Ah, yes. The end of the world's nighness is endlessly deferred but the blame rests where it always has. With us -- with what the UN calls "the current 'markets first' approach." Klaus Toepfer, the UN Environment Program executive director, believes that "under the 'markets first' scenario the environment and humans did not fare well."
Really? The "markets first" approach was notable by its absence in, say, Eastern Europe, where government regulation of every single aspect of life resulted in environmental devastation beyond the wildest fantasies of the sinister Bush-Cheney-Enron axis of excess. Fortunately in Communist Romania there was very little clear-cut logging because Ceausescu had the tree. But in Iraq, the report points out, 30% of arable land has had to be abandoned because of bad irrigation practices. Those crazy speculators on the Baghdad Stock Exchange with their Thatcherite economics will kill you every time, eh?
But what's this? "In richer countries water and air pollution is down, species have been restored to the wild, and forests are increasing in size." So the environment's better in rich countries? Rich countries with ... market economies?

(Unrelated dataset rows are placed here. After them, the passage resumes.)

Definition current_low (self : object) : M pyobj := __get_stat self "CURR" "LOW".
Definition current_high (self : object) : M pyobj := __get_stat self "CURR" "HIGH".
Definition current_min (self : object) : M pyobj := __get_stat self "CURR" "MIN".
Definition current_peak (self : object) : M pyobj := __get_stat self "CURR" "PEAK".
Definition current_max (self : object) : M pyobj := current_peak self.
Definition current_avg (self : object) : M pyobj := __get_stat self "CURR" "AVER".
Definition current_rms (self : object) : M pyobj := __get_stat self "CURR" "RMS".
Definition voltage_low (self : object) : M pyobj := __get_stat self "VOLT" "LOW".
Definition voltage_high (self : object) : M pyobj := __get_stat self "VOLT" "HIGH".
Definition voltage_min (self : object) : M pyobj := __get_stat self "VOLT" "MIN".
Definition voltage_peak (self : object) : M pyobj := __get_stat self "VOLT" "PEAK".
Definition voltage_max (self : object) : M pyobj := voltage_peak self.
Definition voltage_rms (self : object) : M pyobj := __get_stat self "VOLT" "RMS".
Definition voltage_dvm (self : object) : M pyobj := __get_stat self "VOLT" "DVM".

End Measure.

(* ================================================================== *)
(** ** class Relay *)
(* ================================================================== *)

Module Relay.

(** A [Relay] object: the address of its [values]. *)
Record object := { values : nat }.

Definition enable (self : object) (set_relay_on_off : pyobj) : M pyobj :=
  relay <- dict_get (values self) "relay" ;;
  let query := ":OUTP:REL" +:+ Py.str relay +:+ "?" in
  relay <- dict_get (values self) "relay" ;;
  let write := ":OUTP:REL" +:+ Py.str relay in
  Command.read_write query write (Callable ValidateRelay.on_off)
    set_relay_on_off (Some (values self, "state")).

(** [Relay(bus, num)]: an error object from the validator is raised. *)
Definition init (num : pyobj) : M object :=
  num_validated <- lift (ValidateRelay.relay_number num) ;;
  match num_validated with
  | Error ValueError msg => raise (RaisedValueError msg)
  | Error TypeError msg => raise (RaisedTypeError msg)
  | Token num_validated =>
      fun st =>
        let self := {| values := Log.new_address (dicts st) |} in
        (Log.dict_new (values self) ∅ ;;
         dict_set (values self) "relay" (VStr num_validated) ;;
         state <- enable self VNone ;;
         dict_set (values self) "state" state ;;
         ret self) st
  end.

Definition on (self : object) : M unit :=
  enable self (VStr "ON") ;; ret tt.

Definition off (self : object) : M unit :=
  enable self (VStr "OFF") ;; ret tt.

End Relay.

(** [RelayControl(bus)]: the four relays, constructed in order. *)
Module RelayControl.

Record object := {
  r1 : Relay.object;
  r2 : Relay.object;
  r3 : Relay.object;
  r4 : Relay.object
}.

Definition init : M object :=
  r1 <- Relay.init (VInt 1) ;;
  r2 <- Relay.init (VInt 2) ;;
  r3 <- Relay.init (VInt 3) ;;
  r4 <- Relay.init (VInt 4) ;;
  ret {| r1 := r1; r2 := r2; r3 := r3; r4 := r4 |}.

End RelayControl.

(* ================================================================== *)
(** ** class Trigger, class Protection, class Channel *)
(* ================================================================== *)

Module Trigger.

Record object := {
  _channel : string;
  values : nat
}.

Definition arm : M unit := Command.write "*ARM" None.
Definition aarm : M unit := Command.write "*AARM" None.
Definition barm : M unit := Command.write "*BARM" None.
Definition trg : M unit := Command.write "*TTRG" None.
Definition atrg : M unit := Command.write "*ATRg" None.
Definition btrg : M unit := Command.write "*BTRg" None.

Definition source (self : object) (set_source : pyobj) : M pyobj :=
  let query := ":SENS:" +:+ _channel self +:+ ":PULS:TRIG:SOUR?" in
  let write := ":SENS:" +:+ _channel self +:+ ":PULS:TRIG:SOUR" in
  Command.read_write query write (Callable ValidateTrigger.source)
    set_source (Some (values self, "source")).

Definition level_low (self : object) (set_level_low : pyobj) : M pyobj :=
  let query := ":SENS:" +:+ _channel self +:+ ":PULS:TRIG:LEV:LOW?" in
  let write := ":SENS:" +:+ _channel self +:+ ":PULS:TRIG:LEV:LOW" in
  Command.read_write query write (Callable ValidateTrigger.level_low)
    set_level_low (Some (values self, "level_low")).

Definition level_high (self : object) (set_level_high : pyobj) : M pyobj :=
  let query := ":SENS:" +:+ _channel self +:+ ":PULS:TRIG:LEV:HIGH?" in
  let write := ":SENS:" +:+ _channel self +:+ ":PULS:TRIG:LEV:HIGH" in
  Command.read_write query write (Callable ValidateTrigger.level_high)
    set_level_high (Some (values self, "level_high")).

Definition level_dvm (self : object) (set_level_dvm : pyobj) : M pyobj :=
  let query := ":SENS:" +:+ _channel self +:+ ":PULS:TRIG:LEV:DVM?" in
  let write := ":SENS:" +:+ _channel self +:+ ":PULS:TRIG:LEV:DVM" in
  Command.read_write query write (Callable ValidateTrigger.level_dvm)
    set_level_dvm (Some (values self, "level_dvm")).

Definition count (self : object) (set_count : pyobj) : M pyobj :=
  let query := ":SENS:" +:+ _channel self +:+ ":PULS:TRIG:COUN?" in
  let write := ":SENS:" +:+ _channel self +:+ ":PULS:TRIG:COUN" in
  Command.read_write query write (Callable ValidateTrigger.count)
    set_count (Some (values self, "count")).

Definition slope (self : object) (set_slope : pyobj) : M pyobj :=
  let query := ":SENS:" +:+ _channel self +:+ ":PULS:TRIG:SLOP?" in
  let write := ":SENS:" +:+ _channel self +:+ ":PULS:TRIG:SLOP" in
  Command.read_write query write (Callable ValidateTrigger.slope)
    set_slope (Some (values self, "slope")).

Definition offset (self : object) (set_offset : pyobj) : M pyobj :=
  let query := ":SENS:" +:+ _channel self +:+ ":PULS:TRIG:OFFS?" in
  let write := ":SENS:" +:+ _channel self +:+ ":PULS:TRIG:OFFS" in
  Command.read_write query write (Callable ValidateTrigger.offset)
    set_offset (Some (values self, "offset")).

Definition timeout (self : object) (set_timeout : pyobj) : M pyobj :=
  let query := ":SENS:" +:+ _channel self +:+ ":PULS:TRIG:TIM?" in
  let write := ":SENS:" +:+ _channel self +:+ ":PULS:TRIG:TIM" in
  Command.read_write query write (Callable ValidateTrigger.timeout)
    set_timeout (Some (values self, "timeout")).

(** [Trigger(bus, channel)] *)
Definition init (channel : string) : M object :=
  fun st =>
    let self := {| _channel := channel;
                   values := Log.new_address (dicts st) |} in
    (Log.dict_new (values self) ∅ ;;
     source <- source self VNone ;;
     level_low <- level_low self VNone ;;
     level_high <- level_high self VNone ;;
     level_dvm <- level_dvm self VNone ;;
     slope <- slope self VNone ;;
     count <- count self VNone ;;
     offset <- offset self VNone ;;
     timeout <- timeout self VNone ;;
     Log.dict_new (values self)
       (<["timeout" := timeout]>
          (<["offset" := offset]>
             (<["count" := count]>
                (<["slope" := slope]>
                   (<["level_dvm" := level_dvm]>
                      (<["level_high" := level_high]>
                         (<["level_low" := level_low]>
                            (<["source" := source]> ∅)))))))) ;;
     ret self) st.

End Trigger.

Module Protection.

Record object := { _channel : string }.

Definition init (channel : string) : M object :=
  ret {| _channel := channel |}.

Definition open_sense_protect_on (self : object) : M unit :=
  Bus.write (":OUTP:" +:+ _channel self +:+ ":OPEN:ON").

Definition open_sense_protect_off (self : object) : M unit :=
  Bus.write (":OUTP:" +:+ _channel self +:+ ":OPEN:OFF").

Definition get_open_sense_protect (self : object) : M string :=
  Bus.query (":OUTP:" +:+ _channel self +:+ ":OPEN?").

End Protection.

Module Channel.

(** A [Channel] object: the attributes its accessors use ... *)
Record object := {
  _channel : string;
  values : nat
}.

(** ... and the shortcut attributes its constructor sets last. *)
Record shortcuts := {
  meas : Measure.object;
  log : Log_object;
  trig : Trigger.object;
  prot : Protection.object
}.

Definition output (self : object) (set_input_on_off : pyobj) : M pyobj :=
  let query := ":OUTP:" +:+ _channel self +:+ ":STAT?" in
  let write := ":OUT:" +:+ _channel self in
  Command.read_write query write (Callable ValidateChannel.on_off)
    set_input_on_off (Some (values self, "output")).

Definition on (self : object) : M unit := output self (VStr "ON") ;; ret tt.

Definition off (self : object) : M unit := output self (VStr "OFF") ;; ret tt.

Definition voltage (self : object) (set_voltage : pyobj) : M pyobj :=
  let query := ":SOUR:" +:+ _channel self +:+ ":VOLT?" in
  let write := ":SOUR:" +:+ _channel self +:+ ":VOLT" in
  Command.read_write query write (Callable ValidateChannel.voltage)
    set_voltage (Some (values self, "voltage")).

Definition current (self : object) (set_current : pyobj) : M pyobj :=
  let query := ":SOUR:" +:+ _channel self +:+ ":CURR?" in
  let write := ":SOUR:" +:+ _channel self +:+ ":CURR:LIM" in
  Command.read_write query write (Callable ValidateChannel.current)
    set_current (Some (values self, "current")).

Definition current_range (self : object) (set_current_range : pyobj) : M pyobj :=
  let query := ":SENS:" +:+ _channel self +:+ ":CURR:RANG?" in
  let write := ":SENS:" +:+ _channel self +:+ ":CURR:RANG" in
  Command.read_write query write (Callable ValidateChannel.current_range)
    set_current_range (Some (values self, "current_range")).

Thirty years after the first doom-mongering eco-confab in Stockholm, it should be obvious even to the UN frequent-flyer crowd. Markets aren't the problem, but the solution to the problem. The best way to clean up the neighbourhood is to make people wealthier. To do that, you need free markets, democracy, the rule of law and public accountability. None of those things exist in the Middle East, which is the real reason they'll be taking communal showers once a month in 2032.
Since 1970, when the great northern forest was being felled to print Paul Ehrlich best-sellers, the U.S. economy has swollen by 150%; automobile traffic has increased by 143%; and energy consumption has grown 45%.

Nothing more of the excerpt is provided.